(** [clientAppFromProto proto overrides]; the result [None] is an
    exception thrown by a conversion.  [Object.entries(proto.services)]
    is taken in the order of [map_to_list]; [predeploy] is the list
    that [[...services, predeploy].filter(valueExists)] appends, with
    the predeploy service or, when it is [undefined], without. *)
Definition clientAppFromProto (proto : porterv1.PorterApp)
    (overrides : option DetectedServices) : option ClientPorterApp :=
  serialized ←
    mapM (fun '(name, service) => serializedServiceFromProto name service false)
         (map_to_list (porterv1.PorterApp_Services proto));
  let services := withOverride overrides <$> serialized in
  let build :=
    default defaultBuild (clientBuildFromProto (porterv1.PorterApp_Build proto)) in
  match overrides ≫= DetectedServices_predeploy with
  | None =>
      Some {| ClientPorterApp_name := porterv1.PorterApp_Name proto;
              ClientPorterApp_services := services;
              ClientPorterApp_env := porterv1.PorterApp_Env proto;
              ClientPorterApp_build := build |}
  | Some overridesPredeploy =>
      let predeployOverrides := serializeService overridesPredeploy in
      predeploy ←
        match porterv1.PorterApp_Predeploy proto with
        | Some protoPredeploy =>
            svc ← serializedServiceFromProto "pre-deploy" protoPredeploy true;
            Some [deserializeService sourceLocked svc (Some predeployOverrides)]
        | None => Some []
        end;
      Some {| ClientPorterApp_name := porterv1.PorterApp_Name proto;
              ClientPorterApp_services := services ++ predeploy;
              ClientPorterApp_env := porterv1.PorterApp_Env proto;
              ClientPorterApp_build := build |}
  end.

End clientAppFromProto.

End porter_apps.

(** ** The validate endpoint (package porter_app, validate.go) *)

Module porter_app.

(** Go's conversion [int64(x)] of an unsigned integer: the low 64 bits,
    read as a two's complement number. *)
Definition int64 (x : Z) : Z := (x + 2 ^ 63) mod 2 ^ 64 - 2 ^ 63.

Definition http_StatusBadRequest : Z := 400.
Definition http_StatusInternalServerError : Z := 500.

(** What the handler reads of the project in scope. *)
Record Project := {
  Project_ID : Z;
  Project_ValidateApplyV2 : bool }.

(** ValidatePorterAppRequest is the request object for the /apps/validate
    endpoint *)
Record ValidatePorterAppRequest := {
  Base64AppProto : string;
  DeploymentTargetId : string;
  CommitSHA : string }.

(** ValidatePorterAppResponse is the response object for the
    /apps/validate endpoint *)
Record ValidatePorterAppResponse := {
  ValidatedBase64AppProto : string }.

(** The request message of the cluster control plane that the handler
    builds ([porterv1.ValidatePorterAppRequest]). *)
Record ccp_ValidatePorterAppRequest := {
  ccp_ProjectId : Z;
  ccp_DeploymentTargetId : string;
  ccp_CommitSha : string;
  ccp_App : porterv1.PorterApp }.

(** The answer of the cluster control plane: a response that may be nil,
    with a message that may be nil, with an application that may be nil. *)
Record ccp_ValidatePorterAppResponse := {
  ccp_Response_App : option porterv1.PorterApp }.

Record connect_Response := {
  connect_Msg : option ccp_ValidatePorterAppResponse }.

(** The errors of package apierrors that the handler hands over. *)
Inductive RequestError :=
| NewErrForbidden (err : error)
| NewErrPassThroughToClient (err : error) (status : Z).

(** What the handler writes: on every path it ends with one call, of
    [HandleAPIError] or of [WriteResult]. *)
Inductive written :=
| HandleAPIError (err : RequestError)
| WriteResult (response : ValidatePorterAppResponse).

Section ServeHTTP.

(** The collaborators of the handler: the decoder of the request body, the
    standard base64 encoding, the codec of the contract objects and the
    client of the cluster control plane.  The handler calls each of them at
    most once. *)
Variable http_Request : Type.
Variable DecodeAndValidate : http_Request -> option ValidatePorterAppRequest.
Variable base64_DecodeString : string -> result (list Byte.byte).
Variable base64_EncodeToString : list Byte.byte -> string.
Variable UnmarshalContractObject : list Byte.byte -> result porterv1.PorterApp.
Variable MarshalContractObject : porterv1.PorterApp -> result (list Byte.byte).
Variable ValidatePorterApp : ccp_ValidatePorterAppRequest -> result (option connect_Response).

Definition badRequest (err : error) : written :=
  HandleAPIError (NewErrPassThroughToClient err http_StatusBadRequest).

Definition internalServerError (err : error) : written :=
  HandleAPIError (NewErrPassThroughToClient err http_StatusInternalServerError).

(** ServeHTTP translates requests into protobuf objects and forwards them
    to the cluster control plane, returning the result.  The value is what
    the handler writes, together with the requests it has sent to the
    cluster control plane. *)
Definition ServeHTTP (project : Project) (r : http_Request)
  : written * list ccp_ValidatePorterAppRequest :=
  if negb (Project_ValidateApplyV2 project) then
    (HandleAPIError
       (NewErrForbidden
          (telemetry_Error nil_error "project does not have validate apply v2 enabled")),
     [])
  else
    match DecodeAndValidate r with
    | None => (badRequest (telemetry_Error nil_error "error decoding request"), [])
    | Some request =>
        if String.eqb (Base64AppProto request) "" then
          (badRequest (telemetry_Error nil_error "b64 yaml is empty"), [])
        else
          match base64_DecodeString (Base64AppProto request) with
          | Err err => (badRequest (telemetry_Error err "error decoding base  yaml"), [])
          | Ok decoded =>
              match UnmarshalContractObject decoded with
              | Err err =>
                  (badRequest (telemetry_Error err "error unmarshalling app proto"), [])
              | Ok appProto =>
                  if String.eqb (porterv1.PorterApp_Name appProto) "" then
                    (badRequest (telemetry_Error nil_error "app proto name is empty"), [])
                  else
                    let validateReq :=
                      {| ccp_ProjectId := int64 (Project_ID project);
                         ccp_DeploymentTargetId := DeploymentTargetId request;
                         ccp_CommitSha := CommitSHA request;
                         ccp_App := appProto |} in
                    (match ValidatePorterApp validateReq with
                     | Err err =>
                         internalServerError
                           (telemetry_Error err "error calling ccp validate porter app")
                     | Ok None =>
                         internalServerError (telemetry_Error nil_error "ccp resp is nil")
                     | Ok (Some ccpResp) =>
                         match connect_Msg ccpResp with
                         | None =>
                             internalServerError
                               (telemetry_Error nil_error "ccp resp msg is nil")
                         | Some msg =>
                             match ccp_Response_App msg with
                             | None =>
                                 internalServerError
                                   (telemetry_Error nil_error "ccp resp app is nil")
                             | Some app =>
                                 match MarshalContractObject app with
                                 | Err err =>
                                     internalServerError
                                       (telemetry_Error err
                                          "error marshalling app proto back to json")
                                 | Ok encoded =>
                                     WriteResult
                                       {| ValidatedBase64AppProto :=
                                            base64_EncodeToString encoded |}
                                 end
                             end
                         end
                     end,
                     [validateReq])
              end
          end
    end.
________________________
*Task statement:* Return the listing above exactly, line for line.

*Task answer:*
(** [clientAppFromProto proto overrides]; the result [None] is an
    exception thrown by a conversion.  [Object.entries(proto.services)]
    is taken in the order of [map_to_list]; [predeploy] is the list
    that [[...services, predeploy].filter(valueExists)] appends, with
    the predeploy service or, when it is [undefined], without. *)
Definition clientAppFromProto (proto : porterv1.PorterApp)
    (overrides : option DetectedServices) : option ClientPorterApp :=
  serialized ←
    mapM (fun '(name, service) => serializedServiceFromProto name service false)
         (map_to_list (porterv1.PorterApp_Services proto));
  let services := withOverride overrides <$> serialized in
  let build :=
    default defaultBuild (clientBuildFromProto (porterv1.PorterApp_Build proto)) in
  match overrides ≫= DetectedServices_predeploy with
  | None =>
      Some {| ClientPorterApp_name := porterv1.PorterApp_Name proto;
              ClientPorterApp_services := services;
              ClientPorterApp_env := porterv1.PorterApp_Env proto;
              ClientPorterApp_build := build |}
  | Some overridesPredeploy =>
      let predeployOverrides := serializeService overridesPredeploy in
      predeploy ←
        match porterv1.PorterApp_Predeploy proto with
        | Some protoPredeploy =>
            svc ← serializedServiceFromProto "pre-deploy" protoPredeploy true;
            Some [deserializeService sourceLocked svc (Some predeployOverrides)]
        | None => Some []
        end;
      Some {| ClientPorterApp_name := porterv1.PorterApp_Name proto;
              ClientPorterApp_services := services ++ predeploy;
              ClientPorterApp_env := porterv1.PorterApp_Env proto;
              ClientPorterApp_build := build |}
  end.

End clientAppFromProto.

End porter_apps.

(** ** The validate endpoint (package porter_app, validate.go) *)

Module porter_app.

(** Go's conversion [int64(x)] of an unsigned integer: the low 64 bits,
    read as a two's complement number. *)
Definition int64 (x : Z) : Z := (x + 2 ^ 63) mod 2 ^ 64 - 2 ^ 63.

Definition http_StatusBadRequest : Z := 400.
Definition http_StatusInternalServerError : Z := 500.

(** What the handler reads of the project in scope. *)
Record Project := {
  Project_ID : Z;
  Project_ValidateApplyV2 : bool }.

(** ValidatePorterAppRequest is the request object for the /apps/validate
    endpoint *)
Record ValidatePorterAppRequest := {
  Base64AppProto : string;
  DeploymentTargetId : string;
  CommitSHA : string }.

(** ValidatePorterAppResponse is the response object for the
    /apps/validate endpoint *)
Record ValidatePorterAppResponse := {
  ValidatedBase64AppProto : string }.

(** The request message of the cluster control plane that the handler
    builds ([porterv1.ValidatePorterAppRequest]). *)
Record ccp_ValidatePorterAppRequest := {
  ccp_ProjectId : Z;
  ccp_DeploymentTargetId : string;
  ccp_CommitSha : string;
  ccp_App : porterv1.PorterApp }.

(** The answer of the cluster control plane: a response that may be nil,
    with a message that may be nil, with an application that may be nil. *)
Record ccp_ValidatePorterAppResponse := {
  ccp_Response_App : option porterv1.PorterApp }.

Record connect_Response := {
  connect_Msg : option ccp_ValidatePorterAppResponse }.

(** The errors of package apierrors that the handler hands over. *)
Inductive RequestError :=
| NewErrForbidden (err : error)
| NewErrPassThroughToClient (err : error) (status : Z).

(** What the handler writes: on every path it ends with one call, of
    [HandleAPIError] or of [WriteResult]. *)
Inductive written :=
| HandleAPIError (err : RequestError)
| WriteResult (response : ValidatePorterAppResponse).

Section ServeHTTP.

(** The collaborators of the handler: the decoder of the request body, the
    standard base64 encoding, the codec of the contract objects and the
    client of the cluster control plane.  The handler calls each of them at
    most once. *)
Variable http_Request : Type.
Variable DecodeAndValidate : http_Request -> option ValidatePorterAppRequest.
Variable base64_DecodeString : string -> result (list Byte.byte).
Variable base64_EncodeToString : list Byte.byte -> string.
Variable UnmarshalContractObject : list Byte.byte -> result porterv1.PorterApp.
Variable MarshalContractObject : porterv1.PorterApp -> result (list Byte.byte).
Variable ValidatePorterApp : ccp_ValidatePorterAppRequest -> result (option connect_Response).

Definition badRequest (err : error) : written :=
  HandleAPIError (NewErrPassThroughToClient err http_StatusBadRequest).

Definition internalServerError (err : error) : written :=
  HandleAPIError (NewErrPassThroughToClient err http_StatusInternalServerError).

(** ServeHTTP translates requests into protobuf objects and forwards them
    to the cluster control plane, returning the result.  The value is what
    the handler writes, together with the requests it has sent to the
    cluster control plane. *)
Definition ServeHTTP (project : Project) (r : http_Request)
  : written * list ccp_ValidatePorterAppRequest :=
  if negb (Project_ValidateApplyV2 project) then
    (HandleAPIError
       (NewErrForbidden
          (telemetry_Error nil_error "project does not have validate apply v2 enabled")),
     [])
  else
    match DecodeAndValidate r with
    | None => (badRequest (telemetry_Error nil_error "error decoding request"), [])
    | Some request =>
        if String.eqb (Base64AppProto request) "" then
          (badRequest (telemetry_Error nil_error "b64 yaml is empty"), [])
        else
          match base64_DecodeString (Base64AppProto request) with
          | Err err => (badRequest (telemetry_Error err "error decoding base  yaml"), [])
          | Ok decoded =>
              match UnmarshalContractObject decoded with
              | Err err =>
                  (badRequest (telemetry_Error err "error unmarshalling app proto"), [])
              | Ok appProto =>
                  if String.eqb (porterv1.PorterApp_Name appProto) "" then
                    (badRequest (telemetry_Error nil_error "app proto name is empty"), [])
                  else
                    let validateReq :=
                      {| ccp_ProjectId := int64 (Project_ID project);
                         ccp_DeploymentTargetId := DeploymentTargetId request;
                         ccp_CommitSha := CommitSHA request;
                         ccp_App := appProto |} in
                    (match ValidatePorterApp validateReq with
                     | Err err =>
                         internalServerError
                           (telemetry_Error err "error calling ccp validate porter app")
                     | Ok None =>
                         internalServerError (telemetry_Error nil_error "ccp resp is nil")
                     | Ok (Some ccpResp) =>
                         match connect_Msg ccpResp with
                         | None =>
                             internalServerError
                               (telemetry_Error nil_error "ccp resp msg is nil")
                         | Some msg =>
                             match ccp_Response_App msg with
                             | None =>
                                 internalServerError
                                   (telemetry_Error nil_error "ccp resp app is nil")
                             | Some app =>
                                 match MarshalContractObject app with
                                 | Err err =>
                                     internalServerError
                                       (telemetry_Error err
                                          "error marshalling app proto back to json")
                                 | Ok encoded =>
                                     WriteResult
                                       {| ValidatedBase64AppProto :=
                                            base64_EncodeToString encoded |}
                                 end
                             end
                         end
                     end,
                     [validateReq])
              end
          end
    end.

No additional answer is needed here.